My issues flare up when it comes to balancing writing with down-time and family. I love to write and I love these projects. I want to get them right (and rather need to, as well). But what happens when my family humbly requests my presence? Politely asks if I will join them for dinner, for a chat, for a movie? Do I hiss in their faces that I’ll eat when I’m damn well ready (or, worse, cook dinner)? Do I ignore them as they reveal their latest news and keep tapping at my keyboard while offering the occasional , Mm-hm, Uh-huh, and Awwww? Do I pretend to watch the movie while actually composing the next scenes in my mind, and then pretend to discuss the movie afterward with some kind of authority while really not knowing at all what I’ve just seen???
The thing is, I know I need down-time and breaks (and dinner) or my work will suffer. But when a deadline (or in my case: deadlines, plural) is looming, how do you prioritize?
This is what I’m doing, for right or wrong. When my kids need to tell me something, I finish typing my sentence and give them my time (I know I can usually get right back in the flow, but I might never get that moment back with them) When my husband needs to tell me something, I ask him to wait (you see, he gets it. And while his feelings can get as hurt as the next guy, he’s also remarkably resilient.). If it’s my turn to make dinner, I prepare my go-to quick meals (even if we’ve had chicken six times last week, or *shudder* take-out). Housework and taxes? Those fall by the wayside, but I do try to set aside an hour here or there to manage them. Amazingly, stuff gets done (if not exactly to “spring cleaning” standards). Movies and playtime? This is my Achilles heal. It feels like play should be put off till I’ve met my deadlines. But when another deadline will just replace the last one met, then that might mean deferring it till, I don’t know, 2013. So I force myself to put away the computer for certain chunks of time. And watch a movie. With my peeps. Is it hard? So very!! But I do feel better afterward. Refreshed. Ready to write more and better.
But it’s also a constant battle. And one I have to keep reminding myself to wage. How do you do it?
Deb: When our son was younger this was a real issue for me as I wanted him to know that he and his Dad were always my first priority, but I also wanted him to learn to respect the fact that my work needed my attention too. We came up with a solution, the memory of which still warms my heart.
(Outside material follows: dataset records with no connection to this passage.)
(* ===== verification/RedisSteps.v ===== *)
(** * Concurrent callers of the Redis queue

    Replicas of the control plane share one Redis: each command or script of
    [RedisQueue] is one step, made by any replica at its own clock, with any
    reply.  An [Enqueue] caller between its cancellation check and its push holds
    its job; a [Dequeue] caller between BLMOVE and the promote script holds
    nothing, the job being on the pending list, so a crash there is the absence
    of a step.  A promote step may name any payload, which covers every caller.

    The queue refines [QueueSpec]. *)

From S2P Require Import Prelude Transport QueueSpec RedisQueue.
Local Open Scope string_scope.
Local Open Scope list_scope.
Local Open Scope Z_scope.

Section steps.
Context {WR : Wire} {WROK : WireOk}.

Record world := mkWorld {
  rw_q : Redis;
  rw_enq : list RunAssignment;   (* Enqueue callers past the check *)
  rw_seen : gset string;         (* ghost: submitted runs *)
  rw_acked : list (string * Z)   (* ghost: accepted acknowledgements *)
}.

Definition init_world : world := mkWorld NewQueue [] ∅ [].

Definition upd (w : world) (q : Redis) : world := mkWorld q (rw_enq w) (rw_seen w) (rw_acked w).

Inductive rstep (mr now : Z) : world → world → Prop :=
| rs_enq_check w a o orem q' :
    RunID a ∉ rw_seen w → Generation a = 1 → wire_job a →
    isCanceled now o orem (RunID a) (rw_q w) = (q', Ok false) →
    rstep mr now w (mkWorld q' (a :: rw_enq w) ({[RunID a]} ∪ rw_seen w) (rw_acked w))
| rs_enq_drop w a o orem :
    RunID a ∉ rw_seen w →
    rstep mr now w (mkWorld (isCanceled now o orem (RunID a) (rw_q w)).1 (rw_enq w)
                      ({[RunID a]} ∪ rw_seen w) (rw_acked w))
| rs_enq_push w pre a post o :
    rw_enq w = pre ++ a :: post → wire_job a →
    rstep mr now w (mkWorld (eval o (λ q, (lpush (RunnerKind a) (marshal a) q, tt)) (rw_q w)).1
                      (pre ++ post) (rw_seen w) (rw_acked w))
| rs_blmove w kind p q' : blmove kind (rw_q w) = Some (p, q') → rstep mr now w (upd w q')
| rs_lrem w p :
    unmarshal p = None → rstep mr now w (upd w (set_pending (lrem p (pending (rw_q w))) (rw_q w)))
| rs_promote w o p : rstep mr now w (upd w (eval o (promoteScript now p) (rw_q w)).1)
| rs_ack w o r g :
    rstep mr now w (mkWorld (Ack o r g (rw_q w)).1 (rw_enq w) (rw_seen w)
                      (match (Ack o r g (rw_q w)).2 with Ok true => (r, g) :: rw_acked w | _ => rw_acked w end))
| rs_renew w o r g : rstep mr now w (upd w (Renew o now r g (rw_q w)).1)
| rs_nack w o r g : rstep mr now w (upd w (Nack o now r g (rw_q w)).1)
| rs_cancel w o r : rstep mr now w (upd w (Cancel o now r (rw_q w)).1)
| rs_drain w o : rstep mr now w (upd w (eval o (λ q, (drainPendingScript now q, tt)) (rw_q w)).1)
| rs_reclaim w o maxAge :
    rstep mr now w (upd w (eval o (reclaimStaleScript now (now - maxAge) mr) (rw_q w)).1).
I told him "Luke I will always stop writing to be there for you, so you never have to worry about that." But when someone is writing it is awful to be in the middle of the perfect sentence, the perfect thought, and be interrupted. When that happens, your creative moment comes crashing down. So, here is my idea Luke. When you want me, just come up behind me and gently and without sound, lay your hand on my shoulder. That will tell me you need me, I will finish my sentence or thought and then I will be all yours." The sweet memory of that boy coming up to me time and again, laying his hand on my shoulder and waiting patiently just lights me up. And it worked.
And as a young adult writer I hope he understands how important that little ritual was. As I am writing this, I would give anything to have his lovely hand on my shoulder. What I wouldn't give right now for one sweet distracting interruption from my boy.